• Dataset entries
(** C10 -- a success answer whose generated text is empty or all white
    space does not make [callTogetherAI] fail: it returns the empty string.
    A chain served only such answers returns five empty strings. *)
Theorem empty_generated_text_is_returned :
  (forall w prompt temperature maxTokens st resp data generated,
     respond w (calls st) (call_request w prompt temperature maxTokens)
       = FetchFulfilled resp ->
     ok resp = true -> json_body resp = inr data ->
     read_path w (Some data) content_path = inr (Some (JStr generated)) ->
     all_white generated ->
     fst (callTogetherAI w prompt temperature maxTokens st) = inr []) /\
  (forall w query st,
     answers_blank w ->
     fst (runPromptChain w query st) = inr [[]; []; []; []; []]).
Proof.
  split.
  - intros w prompt temperature maxTokens st resp data generated
           Hresp Hok Hbody Hpath Hwhite.
    rewrite callTogetherAI_run. cbv zeta. cbn [fst].
    exact (blank_call_result _ _ _ _ _ _ _ _ Hresp Hok Hbody Hpath Hwhite).
  - intros w query st Hblank.
    assert (Hstage : forall outs k, k < 5 ->
              stage_result w (calls st) query outs k = Some (inr [])).
    { intros outs k Hk. unfold stage_result, chain_calls.
      stage_cases k Hk; cbn [nth_error]; f_equal;
        match goal with
        | |- call_result ?w ?i ?p ?t ?m = _ =>
            destruct (Hblank i (call_request w p t m))
              as (resp & data & generated & H1 & H2 & H3 & H4 & H5);
            exact (blank_call_result _ _ _ _ _ _ _ _ H1 H2 H3 H4 H5)
        end. }
    destruct (runPromptChain_outcome w query st) as (outs & (L & C & R) & _).
    destruct (fst (runPromptChain w query st)) as [e|results].
    + destruct R as [Hlt R]. rewrite (Hstage outs _ Hlt) in R. discriminate R.
    + destruct R as [-> Hlen]. f_equal.
      assert (Hnil : forall k, k < 5 -> nth k outs [] = []).
      { intros k Hk. rewrite <- Hlen in Hk. pose proof (C k Hk) as Ck.
        rewrite Hstage in Ck by lia. now injection Ck. }
      destruct outs as [|o1 [|o2 [|o3 [|o4 [|o5 [|o6 outs]]]]]];
        cbn [List.length] in Hlen; try discriminate Hlen.
      pose proof (Hnil 0 ltac:(lia)) as E0. pose proof (Hnil 1 ltac:(lia)) as E1.
      pose proof (Hnil 2 ltac:(lia)) as E2. pose proof (Hnil 3 ltac:(lia)) as E3.
      pose proof (Hnil 4 ltac:(lia)) as E4. cbn [nth] in E0, E1, E2, E3, E4.
      now subst.
Qed.

Lemma empty_generated_text_is_returned_witness :
  let w := mock_world (fun _ _ => success (lit "   " ++ nl)) in
  fst (callTogetherAI w (lit "Hello") None None initial) = inr [] /\
  fst (runPromptChain w (nth 0 testQueries []) initial) = inr [[]; []; []; []; []].
Proof.
  intros w.
  assert (Hwhite : all_white (lit "   " ++ nl)) by (repeat constructor).
  split.
  - apply (proj1 empty_generated_text_is_returned w (lit "Hello") None None initial
             _ _ (lit "   " ++ nl) eq_refl eq_refl eq_refl eq_refl Hwhite).
  - apply (proj2 empty_generated_text_is_returned w).
    intros i req.
    exists (Response true 200 (inr (completion_body (lit "   " ++ nl)))),
           (completion_body (lit "   " ++ nl)), (lit "   " ++ nl).
    repeat split; try reflexivity. exact Hwhite.
Defined.

(** ** The batch runner *)

Lemma started_app evs1 evs2 : started (evs1 ++ evs2) = started evs1 ++ started evs2.
Proof. apply flat_map_app. Qed.

Lemma started_other label x :
  Str.eqb label (lit "PROCESSING QUERY:") = false ->
  started [EConsoleLog [label; x]] = [].
Proof. intros H. unfold started. cbn [flat_map announced]. now rewrite H. Qed.

Lemma started_call_log r : started (call_log r) = [].
Proof. destruct r; reflexivity. Qed.

Lemma started_announce query :
  started [EConsoleLog [lit "PROCESSING QUERY:"; query]] = [query].
Proof. reflexivity. Qed.

Ltac trace_started :=
  cbn [trace];
  repeat rewrite started_app;
  rewrite ?started_announce;
  repeat (rewrite started_other by (vm_compute; reflexivity));
  cbn [started flat_map announced app];
  rewrite ?app_nil_r.

Lemma runPromptChain_started w query st :
  started (trace (snd (runPromptChain w query st))) = started (trace st) ++ [query].
Proof.
  destruct (runPromptChain w query st) as [r st'] eqn:H. cbn [snd].
  unfold runPromptChain in H.
  cbv [bind console_log emit ret] in H. cbn [calls trace] in H.
  run_call H intent; [injection H as <- <-; trace_started; reflexivity|].
  run_call H categories; [injection H as <- <-; trace_started; reflexivity|].
  run_call H selectedCategory; [injection H as <- <-; trace_started; reflexivity|].
  run_call H details; [injection H as <- <-; trace_started; reflexivity|].
  run_call H response; [injection H as <- <-; trace_started; reflexivity|].
  injection H as <- <-. trace_started. reflexivity.
Qed.

Lemma test_case_header_returns tq i st :
  test_case_header tq i st = (inr tt, snd (test_case_header tq i st)).
Proof. reflexivity. Qed.

Lemma process_query_run w tq i query st :
  let st0 := snd (test_case_header tq i st) in
  match runPromptChain w query st0 with
  | (inl e, st1) => process_query w tq i query st = (inl e, st1)
  | (inr results, st1) =>
      exists st2,
        process_query w tq i query st = (inr tt, st2) /\
        started (trace st2) = started (trace st1) /\
        fetches (trace st2) = fetches (trace st1)
  end.
Proof.
  cbv zeta.
  destruct (runPromptChain w query (snd (test_case_header tq i st)))
    as [[e|results] st1] eqn:Hrun.
  - unfold process_query. unfold bind at 1. rewrite test_case_header_returns.
    unfold bind at 1. now rewrite Hrun.
  - unfold process_query.
    destruct (Z.of_nat i <? Z.of_nat (List.length tq) - 1)%Z;
      eexists; unfold bind at 1;
      rewrite test_case_header_returns; unfold bind at 1; rewrite Hrun;
      cbv [bind console_log emit ret forEach stages sleep];
      cbn [calls trace];
      (split; [reflexivity|]); cbn [trace]; split.
    all: try (repeat rewrite started_app; cbn [started flat_map announced app];
              now rewrite ?app_nil_r).
    all: repeat rewrite fetches_app; cbn [fetches app]; now rewrite ?app_nil_r.
Qed.
(** * RR Rural Fermentation backend: the telemetry ingestion pipeline

    A shallow embedding of the backend server (backend/server.js): the payload
    normaliser, the validator, the capture-session controller, the alert
    evaluator, the WebSocket broadcaster and the periodic CSV window exporter,
    with the endpoints that report on them or call them (initial state,
    capture status and sessions, alert and station configuration, assays),
    followed by the properties established about them.

    Conventions of the embedding.
    - A parsed message is a [json] value; [undefined] is the [None] of
      [option json].  Objects produced by [JSON.parse] never hold a property
      whose value is [undefined], so an object is a finite map from property
      names to [json] values and reading an absent property gives [None].
    - A JavaScript number is the rational it denotes ([Qc], canonical
      rationals, so that numeric equality is Leibniz equality); [NaN] is the
      [None] of [option Qc].  The comparisons [<] and [>] on numbers are then
      exact.  Infinities, which only out-of-range literals produce, are not
      represented.
    - The module-level variables of the server and the SQLite tables form one
      record [World]; every function that touches them is a state transformer
      that may also raise a [TypeError] ([Throw]).
    - sqlite3 statements take effect on the database at the point of the
      call, in program order, and the store is available: the only statement
      that fails is an [INSERT] that violates [UNIQUE(msg_id)].  A
      completion callback that only logs is not represented.
    - The completion callback of the [INSERT] of [openCaptureSession], which
      assigns [currentCaptureSessionId], runs later, as an event of its own
      ([Inserted]); the callbacks run in the order of their statements.
    - The completion callback of the [INSERT] of [saveAlert] is run at the
      point of the call.  No message handler reads what it assigns (the id
      of the saved alert and the in-memory history); in the program the
      [new_alert] that it broadcasts leaves the server later, after
      whatever the server sends before the statement completes.  The trace
      [ws_out] lists each such [new_alert] at the place of its call; the
      tables and the messages sent of each type do not depend on this, and
      what is stated about the messages sent is stated through the
      projections [telemetry_events] and [new_alert_events].
    - Clock readings ([new Date().toISOString()]) are inputs of the
      operations that use them. *)

From Stdlib Require Import QArith Qcanon Ascii String Sorted.
From stdpp Require Import base numbers gmap strings list pretty.

Set Warnings "-register-all".

(** ** JavaScript values *)

Inductive json : Type :=
| JNull
| JBool (b : bool)
| JNum (q : Qc)
| JStr (s : string)
| JArr (l : list json)
| JObj (m : gmap string json).

Module Js.

(** [typeof v] *)
Definition typeof (v : json) : string :=
  match v with
  | JNull | JArr _ | JObj _ => "object"
  | JBool _ => "boolean"
  | JNum _ => "number"
  | JStr _ => "string"
  end.

(** ToBoolean: [null], [false], [0] and the empty string are falsy. *)
Definition truthy (v : json) : bool :=
  match v with
  | JNull => false
  | JBool b => b
  | JNum q => negb (bool_decide (q = 0%Qc))
  | JStr s => negb (bool_decide (s = EmptyString))
  | JArr _ | JObj _ => true
  end.

Definition truthy_opt (v : option json) : bool :=
  match v with
  | None => false
  | Some x => truthy x
  end.

(** [a || b] *)
Definition or (a b : option json) : option json :=
  if truthy_opt a then a else b.

(** [v === undefined || v === null] *)
Definition nullish (v : option json) : bool :=
  match v with
  | None | Some JNull => true
  | Some _ => false
  end.

(** [{ ...v }] for an object-typed value: the own enumerable properties.
    An array contributes its elements under their decimal indices. *)
Definition spread (v : json) : gmap string json :=
  match v with
  | JObj m => m
  | JArr l => list_to_map (imap (fun i x => (pretty i, x)) l)
  | _ => ∅
  end.

(** [v === 'lit'] for a string literal *)
Definition str_eq (v : option json) (lit : string) : bool :=
  match v with
  | Some (JStr s) => bool_decide (s = lit)
  | _ => false
  end.

(** [hay.includes(needle)] *)
Fixpoint includes (needle hay : string) : bool :=
  if String.prefix needle hay then true
  else match hay with
       | EmptyString => false
       | String _ rest => includes needle rest
       end.

(** [s.split('/')[0]] *)
Fixpoint first_segment (s : string) : string :=
  match s with
  | EmptyString => EmptyString
  | String c rest =>
      if Ascii.eqb c "/"%char then EmptyString else String c (first_segment rest)
  end.

(** [s.replace(/[:]/g, '-')] *)
Fixpoint replace_colons (s : string) : string :=
  match s with
  | EmptyString => EmptyString
  | String c rest =>
      String (if Ascii.eqb c ":"%char then "-"%char else c) (replace_colons rest)
  end.

End Js.

(** ** Payload normalisation (Reading Codec) *)

(** The canonical property names that [normalizeTelemetryPayload] fills. *)
Definition canonical_keys : list string :=
  ["T_C"; "ts"; "accum_bar_per_h"; "P_bar_std"; "relief_count"; "event"].

(** [if (o[k] === undefined && v !== undefined) o[k] = v;] *)
Definition set_if_undefined (k : string) (v : option json)
    (o : gmap string json) : gmap string json :=
  match o !! k, v with
  | None, Some x => <[k := x]> o
  | _, _ => o
  end.

(** [normalizeTelemetryPayload(payload)].  [normalized] is the shallow copy
    that the function mutates; each [let] is one statement of the source. *)
Definition normalizeTelemetryPayload (payload : json) : json :=
  if negb (Js.truthy payload) || negb (bool_decide (Js.typeof payload = "object"))
  then payload
  else
    let normalized := Js.spread payload in
    (* Temperatura pode vir como 'T_C', 'C', '°C' *)
    let normalized :=
      match normalized !! "T_C" with
      | None =>
          match normalized !! "C" with
          | Some c => <["T_C" := c]> normalized
          | None =>
              match normalized !! "°C" with
              | Some c => <["T_C" := c]> normalized
              | None => normalized
              end
          end
      | Some _ => normalized
      end in
    (* Timestamp pode vir como 'timestamp' *)
    let normalized :=
      set_if_undefined "ts" (normalized !! "timestamp") normalized in
    (* Taxa de acumulação: 'accum_bar_per_hr' -> 'accum_bar_per_h' *)
    let normalized :=
      set_if_undefined "accum_bar_per_h" (normalized !! "accum_bar_per_hr") normalized in
    (* Padrões para campos opcionais *)
    let normalized :=
      set_if_undefined "P_bar_std" (normalized !! "P_bar_abs") normalized in
    let normalized :=
      set_if_undefined "relief_count" (Some (JNum 0%Qc)) normalized in
    let normalized :=
      set_if_undefined "event" (Some JNull) normalized in
    JObj normalized.

(** The temperature statement of [normalizeTelemetryPayload] is one more
    conditional assignment, whose source value is the first defined alias. *)
Definition T_C_alias (o : gmap string json) : option json :=
  match o !! "C" with
  | Some c => Some c
  | None => o !! "°C"
  end.

(** The six statements of [normalizeTelemetryPayload] on the copied object,
    each written as a conditional assignment (see [normalize_spread]). *)
Definition normalized_fields (o : gmap string json) : gmap string json :=
  let o := set_if_undefined "T_C" (T_C_alias o) o in
  let o := set_if_undefined "ts" (o !! "timestamp") o in
  let o := set_if_undefined "accum_bar_per_h" (o !! "accum_bar_per_hr") o in
  let o := set_if_undefined "P_bar_std" (o !! "P_bar_abs") o in
  let o := set_if_undefined "relief_count" (Some (JNum 0%Qc)) o in
  set_if_undefined "event" (Some JNull) o.
(** X12.  [main] returns only after a reading of the plan (the file
    [PLAN.md] of the root or of [docs/]) that shows no unchecked task:
    its last two events are that reading and the line ["All milestones
    completed."]; and when the first reading shows none, it returns at
    once, with these two events and no instance opened. *)
Theorem main_completes_on_checked_plan (fuel : nat) (s : setup_log) (h : history) :
  (forall s' h', main fuel s h = (Ret tt, s', h') ->
   exists root planPath new content,
     process_cwd = Ret root
     /\ (planPath = path_join [root; js "PLAN.md"]
         \/ planPath = path_join [root; js "docs"; js "PLAN.md"])
     /\ h' = completed_line :: ReadFile planPath :: new ++ h
     /\ read_file (new ++ h) planPath = Ret content
     /\ has_unchecked content = false)
  /\ (forall root docs s1 content,
        process_cwd = Ret root ->
        resolveDocs root s = (Ret docs, s1) ->
        import_sdk s1 = Ret tt ->
        read_file h (plan docs) = Ret content ->
        has_unchecked content = false ->
        (0 < fuel)%nat ->
        main fuel s h
        = (Ret tt, ImportSdk :: s1, completed_line :: ReadFile (plan docs) :: h)).
Proof.
  split.
  - intros s' h' Hrun. unfold main in Hrun.
    destruct process_cwd as [root| |]; try discriminate Hrun.
    destruct (resolveDocs root s) as [[docs|e|] s1] eqn:Ed; try discriminate Hrun.
    destruct (import_sdk s1) as [[]|e|]; try discriminate Hrun.
    destruct (main_loop fuel fuel docs root 0 h) as [o h1] eqn:El.
    inversion Hrun; subst; clear Hrun.
    destruct (main_loop_returns _ _ _ _ _ _ El) as (new & content & -> & Hr & Hu).
    exists root, (plan docs), new, content.
    repeat split; try assumption.
    exact (resolveDocs_outcomes _ _ Ed).
  - intros root docs s1 content Hcwd Hdocs Himport Hread Hu Hfuel.
    unfold main. rewrite Hcwd, Hdocs, Himport.
    destruct fuel as [|fuel]; [lia|]. simpl main_loop.
    unfold bind at 1. rewrite hasUnfinishedTasks_runs, Hread, Hu. reflexivity.
Qed.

• WHAT TO DO
The required output is the stretch of entries above from the line containing "rewrite callTogetherAI_run. cbv" through the line containing "exists (Response true", reproduced exactly.

• YOUR RESPONSE
    rewrite callTogetherAI_run. cbv zeta. cbn [fst].
    exact (blank_call_result _ _ _ _ _ _ _ _ Hresp Hok Hbody Hpath Hwhite).
  - intros w query st Hblank.
    assert (Hstage : forall outs k, k < 5 ->
              stage_result w (calls st) query outs k = Some (inr [])).
    { intros outs k Hk. unfold stage_result, chain_calls.
      stage_cases k Hk; cbn [nth_error]; f_equal;
        match goal with
        | |- call_result ?w ?i ?p ?t ?m = _ =>
            destruct (Hblank i (call_request w p t m))
              as (resp & data & generated & H1 & H2 & H3 & H4 & H5);
            exact (blank_call_result _ _ _ _ _ _ _ _ H1 H2 H3 H4 H5)
        end. }
    destruct (runPromptChain_outcome w query st) as (outs & (L & C & R) & _).
    destruct (fst (runPromptChain w query st)) as [e|results].
    + destruct R as [Hlt R]. rewrite (Hstage outs _ Hlt) in R. discriminate R.
    + destruct R as [-> Hlen]. f_equal.
      assert (Hnil : forall k, k < 5 -> nth k outs [] = []).
      { intros k Hk. rewrite <- Hlen in Hk. pose proof (C k Hk) as Ck.
        rewrite Hstage in Ck by lia. now injection Ck. }
      destruct outs as [|o1 [|o2 [|o3 [|o4 [|o5 [|o6 outs]]]]]];
        cbn [List.length] in Hlen; try discriminate Hlen.
      pose proof (Hnil 0 ltac:(lia)) as E0. pose proof (Hnil 1 ltac:(lia)) as E1.
      pose proof (Hnil 2 ltac:(lia)) as E2. pose proof (Hnil 3 ltac:(lia)) as E3.
      pose proof (Hnil 4 ltac:(lia)) as E4. cbn [nth] in E0, E1, E2, E3, E4.
      now subst.
Qed.

Lemma empty_generated_text_is_returned_witness :
  let w := mock_world (fun _ _ => success (lit "   " ++ nl)) in
  fst (callTogetherAI w (lit "Hello") None None initial) = inr [] /\
  fst (runPromptChain w (nth 0 testQueries []) initial) = inr [[]; []; []; []; []].
Proof.
  intros w.
  assert (Hwhite : all_white (lit "   " ++ nl)) by (repeat constructor).
  split.
  - apply (proj1 empty_generated_text_is_returned w (lit "Hello") None None initial
             _ _ (lit "   " ++ nl) eq_refl eq_refl eq_refl eq_refl Hwhite).
  - apply (proj2 empty_generated_text_is_returned w).
    intros i req.
    exists (Response true 200 (inr (completion_body (lit "   " ++ nl)))),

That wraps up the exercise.